▸ **Data in this exercise**:
Lemma identity_follows_tag_order_witness :
  (customKey "hits" (hits ab 1) = customKey "hits" (hits ab 2) <->
   Some ab = Some ab)
  /\ (Some ab = Some ab ->
      (update_calls [[("hits", hits ab 1)]; [("hits", hits ab 2)]]
         two_entries).(metrics) =
      (two_entries.(metrics) ++
       [(customKey "hits" (hits ab 1),
         {| metricName := "hits"; type := INCREMENT; value := 3;
            tags := Some ab |})])%list)
  /\ (Some ab <> Some ab ->
      (update_calls [[("hits", hits ab 1)]; [("hits", hits ab 2)]]
         two_entries).(metrics) =
      (two_entries.(metrics) ++
       [(customKey "hits" (hits ab 1), hits ab 1);
        (customKey "hits" (hits ab 2), hits ab 2)])%list).
Proof.
exact (identity_follows_tag_order two_entries "hits" (hits ab 1) (hits ab 2)
         eq_refl eq_refl).
Defined.

(** C3, as stated, fails: [{a: "1", b: "2"}] and [{b: "2", a: "1"}] hold
    the same pairs and give two identities. *)
Lemma tag_order_irrelevant_fails :
  ~ tag_order_irrelevant "hits" (hits ab 1) (hits ba 1).
Proof.
intro H.
specialize (H _ _ eq_refl eq_refl (perm_swap _ _ [])).
vm_compute in H. discriminate.
Qed.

▸ **What this task involves**:
None of the records may be omitted; each is to be printed exactly.

▸ **Output below**:
Lemma identity_follows_tag_order_witness :
  (customKey "hits" (hits ab 1) = customKey "hits" (hits ab 2) <->
   Some ab = Some ab)
  /\ (Some ab = Some ab ->
      (update_calls [[("hits", hits ab 1)]; [("hits", hits ab 2)]]
         two_entries).(metrics) =
      (two_entries.(metrics) ++
       [(customKey "hits" (hits ab 1),
         {| metricName := "hits"; type := INCREMENT; value := 3;
            tags := Some ab |})])%list)
  /\ (Some ab <> Some ab ->
      (update_calls [[("hits", hits ab 1)]; [("hits", hits ab 2)]]
         two_entries).(metrics) =
      (two_entries.(metrics) ++
       [(customKey "hits" (hits ab 1), hits ab 1);
        (customKey "hits" (hits ab 2), hits ab 2)])%list).
Proof.
exact (identity_follows_tag_order two_entries "hits" (hits ab 1) (hits ab 2)
         eq_refl eq_refl).
Defined.

(** C3, as stated, fails: [{a: "1", b: "2"}] and [{b: "2", a: "1"}] hold
    the same pairs and give two identities. *)
Lemma tag_order_irrelevant_fails :
  ~ tag_order_irrelevant "hits" (hits ab 1) (hits ba 1).
Proof.
intro H.
specialize (H _ _ eq_refl eq_refl (perm_swap _ _ [])).
vm_compute in H. discriminate.
Qed.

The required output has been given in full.